Pelfrey had a couple very good years with the Mets, a couple stinkers, and then there was last season with the Twins where his ERA was a full run above where FIP thought he should land. Since FIP is our tool for future performance, it’s likely his 5.19 ERA settles in a little closer to his career 4.48, and his WHIP ought to come down off the miserable 1.55 from 2013 as well. But Pelfrey is also a pitch to contact kind of guy who might strikeout a few more than Correia, but also walks too many batters and doesn’t miss enough bats to be all that interesting in fantasy formats.

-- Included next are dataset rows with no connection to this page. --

Lemma isDeviceAlertCleared_spec h a :
  Spec pass_ok h (isDeviceAlertCleared store a) (fun h' b => b = true -> device_cleared h' a).
Proof.
  unfold isDeviceAlertCleared, now. spec_step; [done|]. destruct a0 as [ds e]. simpl.
  destruct (find _ ds) as [d|] eqn:Hf.
  2: { spec_step. intros _. exists ds, e. split; [by eauto with history|]. left. intros d Hd.
       apply String.eqb_neq. exact (find_None_all _ _ Hf d Hd). }
  apply find_Some_elem in Hf as [Hd Hs]. apply String.eqb_eq in Hs.
  spec_step; [done|]. destruct a0 as [m e']. simpl.
  destruct (String.eqb (Alert_Type a) AlertTypeDeviceOffline) eqn:E1.
  { apply String.eqb_eq in E1. destruct m as [s|]; [|by spec_step].
    spec_step; [done|]. spec_step. intros Hlt. reflect_bools.
    exists ds, e. split; [by rewrite !elem_of_app; left; left; right; left|]. right. left.
    exists s, e'. split; [rewrite <- Hs, elem_of_app; left; by eauto with history|].
    left. eexists. eauto with history. }
  destruct (_ || _) eqn:E2.
  { destruct m as [s|]; [|by spec_step]. spec_step. intros Hlow. reflect_bools.
    exists ds, e. split; [rewrite elem_of_app; left; by eauto with history|]. right. left.
    exists s, e'. split; [rewrite <- Hs; by eauto with history|]. right. split.
    - apply orb_true_iff in E2 as [?%String.eqb_eq|?%String.eqb_eq]; auto.
    - by apply existsb_false_forall. }
  destruct (String.eqb (Alert_Type a) AlertTypeDeviceError) eqn:E3; [|by spec_step].
  apply String.eqb_eq in E3. spec_step; [done|]. spec_step. intros Hlt. reflect_bools.
  exists ds, e. split; [by rewrite !elem_of_app; left; left; right; left|]. do 2 right.
  eexists d, _. split_and!; [done | done | done | by eauto with history | done].
Qed.

Lemma isAgentAlertCleared_spec h a :
  Spec pass_ok h (isAgentAlertCleared store a) (fun h' b => b = true -> agent_cleared h' a).
Proof.
  unfold isAgentAlertCleared, now. spec_step; [done|]. destruct a0 as [l e]. simpl.
  destruct (find _ l) as [x|] eqn:Hf.
  2: { spec_step. intros _. exists l, e. split; [by eauto with history|]. left. intros d Hd.
       apply String.eqb_neq. exact (find_None_all _ _ Hf d Hd). }
  apply find_Some_elem in Hf as [Hd Hs]. apply String.eqb_eq in Hs.
  destruct (String.eqb (Alert_Type a) AlertTypeAgentOffline) eqn:E1; [|by spec_step].
  apply String.eqb_eq in E1. destruct (negb _) eqn:Est; [by spec_step|]. reflect_bools.
  spec_step; [done|]. spec_step. intros Hlt. reflect_bools.
  exists l, e. split; [rewrite elem_of_app; left; by eauto with history|]. right.
  eexists x, _. split_and!; [done | done | done | done | by eauto with history | done].
Qed.

Lemma resolve_body_spec h a :
  listed_active h a -> Spec pass_ok h (resolve_body store a) (fun _ _ => True).
Proof.
  intros Ha. unfold resolve_body. destruct (negb _) eqn:Est; [by spec_step|]. reflect_bools.
  eapply (Spec_bind _ _ _ _ (fun h' (b : bool) => b = true -> cleared_ok h' a)).
  - unfold cleared_ok. destruct (String.eqb (Alert_Scope a) AlertScopeDevice) eqn:Es.
    + apply String.eqb_eq in Es. destruct (negb _) eqn:En; [|by spec_step]. reflect_bools.
      eapply Spec_weaken; [apply isDeviceAlertCleared_spec|]. intros h' b _ Hb Hbt. auto.
    + destruct (String.eqb (Alert_Scope a) AlertScopeAgent) eqn:Es'; [|by spec_step].
      apply String.eqb_eq in Es'. destruct (negb _) eqn:En; [|by spec_step]. reflect_bools.
      eapply Spec_weaken; [apply isAgentAlertCleared_spec|]. intros h' b _ Hb Hbt. auto.
  - intros h' [] Hp Hc; [|by spec_step]. spec_step; [|by spec_step]. simpl.
    exists a. split_and!; [by eapply listed_active_mono | done | done | by apply Hc].
Qed.

Lemma evaluate_spec : Spec pass_ok [] (evaluate store local) (fun _ _ => True).
Proof.
  unfold evaluate. spec_step; [done|]. spec_step; [done|]. rename a into ws, a0 into settings.
  eapply (Spec_bind _ _ _ _ (fun _ _ => True)).
  { unfold quiet_now, now. destruct settings.1; [|by spec_step].
    case_goal; [|by spec_step]. spec_step; [done|]. by spec_step. }
  intros h1 inQuiet Hp1 _. spec_step; [done|]. destruct a as [rules [e|]]; [by spec_step|].
  destruct (Nat.eqb _ 0); [by spec_step|]. spec_step; [done|].
  destruct a as [active [e|]]; [by spec_step|].
  set (h2 := _ ++ [ListActiveAlerts _ _]).
  assert (Hready : pass_ready h2 (List.filter Rule_Enabled rules) (existing_keys active)
                     (Nat.ltb 0 (length ws.1) && hasGlobalMaintenanceWindow ws.1)).
  { split_and!.
    - intros r [Hin He]%list_elem_of_In%filter_In. apply list_elem_of_In in Hin.
      split; [|done]. exists rules. split; [|done]. unfold h2. rewrite elem_of_app. left.
      eauto with history.
    - exists active. split; [|done]. unfold h2. eauto with history.
    - destruct ws as [ws e]. exists ws, e. split; [|done]. unfold h2.
      rewrite !elem_of_app. do 2 left. eapply prefix_elem_of; [exact Hp1|].
      rewrite !elem_of_app. left. right. by left. }
  eapply (Spec_bind _ _ _ _ (fun _ _ => True)).
  { destruct (hasDeviceRules _); [by apply evaluateDeviceRules_spec | by spec_step]. }
  intros h3 [] Hp3 _. eapply (Spec_bind _ _ _ _ (fun _ _ => True)).
  { destruct (hasAgentRules _); [|by spec_step].
    apply evaluateAgentRules_spec. by eapply pass_ready_mono. }
  intros h4 [] Hp4 _. apply Spec_for_each. intros h5 a Hp5 Ha. apply resolve_body_spec.
  eapply listed_active_mono; [|exists active; split; [|exact Ha]].
  - etrans; [exact Hp3 | by etrans].
  - unfold h2. eauto with history.
Qed.
End Lemmas.

(** ** Sample data

    A device, a rule and a store with fixed answers, on which the properties are
    instantiated. *)

Module Samples.
Definition device (serial : string) (msgs : list string) : Device :=
  {| Device_Serial := serial; Device_IP := "10.0.0.9"; Device_Manufacturer := ""; Device_Model := "M400";
     Device_Hostname := ""; Device_Firmware := ""; Device_MACAddress := ""; Device_SubnetMask := "";
     Device_Gateway := ""; Device_Consumables := []; Device_StatusMessages := msgs;
     Device_LastSeen := 0; Device_CreatedAt := 0; Device_FirstSeen := 0; Device_DiscoveryMethod := "";
     Device_AssetNumber := ""; Device_Location := ""; Device_Description := ""; Device_WebUIURL := "";
     Device_RawData := []; Device_DeviceType := ""; Device_SourceType := ""; Device_IsUSB := false;
     Device_InitialPageCount := 0; Device_PortName := ""; Device_DriverName := ""; Device_IsDefault := false;
     Device_IsShared := false; Device_SpoolerStatus := ""; Device_UsbWebUIAvailable := false;
     Device_AgentID := "a1" |}.

Definition metrics (t : Time) (levels : list (string * iface)) : MetricsSnapshot :=
  {| Metrics_ID := 1; Metrics_Serial := "S1"; Metrics_AgentID := "a1"; Metrics_Timestamp := t;
     Metrics_PageCount := 10; Metrics_ColorPages := 0; Metrics_MonoPages := 10; Metrics_ScanCount := 0;
     Metrics_FaxPages := 0; Metrics_TonerLevels := levels; Metrics_Tier := "raw" |}.

Definition rule (typ : string) (tenants : list string) : AlertRule :=
  {| Rule_ID := 7; Rule_Name := "r"; Rule_Description := ""; Rule_Enabled := true; Rule_Type := typ;
     Rule_Severity := "warning"; Rule_Scope := AlertScopeDevice; Rule_TenantIDs := tenants;
     Rule_SiteIDs := []; Rule_AgentIDs := []; Rule_ConditionJSON := ""; Rule_Threshold := float_of_Z 0;
     Rule_ThresholdUnit := ""; Rule_DurationMinutes := 0; Rule_ChannelIDs := [];
     Rule_EscalationPolicyID := None; Rule_CooldownMinutes := 0; Rule_CreatedAt := 0;
     Rule_UpdatedAt := 0; Rule_CreatedBy := "" |}.

(** A store that always gives the same answers, at a fixed time. *)
Definition store (devices : goret (list Device)) (m : option MetricsSnapshot)
    (rules : list AlertRule) (active : list Alert) (t : Time) : EvaluatorStore unit :=
  {| listAllDevices w := (devices, w); listAgents w := (([], None), w);
     getLatestMetrics _ w := ((m, None), w); listAlertRules w := ((rules, None), w);
     createAlert _ w := ((1, None), w); listActiveAlerts _ w := ((active, None), w);
     resolveAlert _ w := (None, w); getActiveAlertMaintenanceWindows w := (([], None), w);
     getAlertSettings w := ((None, None), w); timeNow w := (t, w) |}.

(** The alert of the sample rule on the sample device. *)
Definition alert (typ title message : string) (t : Time) : Alert :=
  new_alert (rule typ []) "" "a1" "S1" title message t.
End Samples.

(** ** Properties of a pass *)



(** Whatever the store answers, an alert that a pass resolves was listed as
    active, concerns a named device or agent, and either that device or agent was
    missing from a list the store answered, or the data read of it shows that the
    condition of the alert's type is over. *)
Theorem evaluate_resolves {W} (store : EvaluatorStore W) local `{GoUnicode} w id r :
  ResolveAlert id r ∈ trace (evaluate store local) w ->
  exists before after,
    trace (evaluate store local) w = before ++ ResolveAlert id r :: after /\
    resolved_ok before id.
Proof. exact (Spec_call_ok pass_ok _ _ w _ (evaluate_spec store local)). Qed.

Lemma evaluate_resolves_witness :
  let store := Samples.store ([], None) None [Samples.rule AlertTypeDeviceOffline []]
                 [Samples.alert AlertTypeDeviceOffline "" "" 0] 1000 in
  exists before after,
    trace (evaluate store UTC) tt = before ++ ResolveAlert 0 None :: after /\
    resolved_ok before 0.
Proof.
  apply evaluate_resolves. eapply (list_elem_of_lookup_2 _ 6). vm_compute. reflexivity.
Defined.

(** When the store cannot list the devices, the discarded error makes every
    device look gone: each active device alert is resolved. *)
Theorem failed_listing_resolves {W} (store : EvaluatorStore W) active a w :
  (forall w', exists e, fst (listAllDevices store w') = ([], Some e)) ->
  a ∈ active -> Alert_Status a = AlertStatusActive ->
  Alert_Scope a = AlertScopeDevice -> Alert_DeviceSerial a <> "" ->
  exists r, ResolveAlert (Alert_ID a) r ∈ trace (autoResolveCleared store active) w.
Proof.
  intros Hfail Ha Hst Hsc Hser.
  destruct (for_each_calls active (resolve_body store) a w Ha) as [w' Hw'].
  destruct (listAllDevices store w') as [ans w1] eqn:Hl.
  destruct (Hfail w') as [e He]. rewrite Hl in He. simpl in He. subst ans.
  exists (fst (resolveAlert store (Alert_ID a) w1)). apply Hw'.
  unfold resolve_body. rewrite Hst, Hsc, (proj2 (String.eqb_neq _ _) Hser). simpl.
  unfold trace, isDeviceAlertCleared. cbn.
  unfold mbind, M_bind, call. simpl. rewrite Hl. simpl.
  destruct (resolveAlert store (Alert_ID a) w1) as [r w2]. simpl. by right; left.
Qed.

Lemma failed_listing_resolves_witness :
  let store := Samples.store ([], Some "database is locked") None [] [] 1000 in
  exists r, ResolveAlert 0 r ∈ trace (autoResolveCleared store
    [Samples.alert AlertTypeDeviceError "" "" 0]) tt.
Proof.
  apply (failed_listing_resolves _ _ (Samples.alert AlertTypeDeviceError "" "" 0));
    [by intros w'; exists "database is locked" | by left | done | done | done].
Defined.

Samuel Deduno, Scott Diamond, and Vance Worley probably battle it out for the last slot in the rotation, with Deduno probably having a leg up. Probably two legs up. Deduno is a curious arm based on his minor league track record of missing bats, but he’s also got a history of a base on balls problem. His walks weren’t all that horrible last season at a 9% clip, but in throwing more strikes, he seemed to sacrifice the strikeouts which registered at just over 14%. Deduno is a bit of an unknown given his experience at the major league level, but the predictors pretty much suggest you should pass on draft day.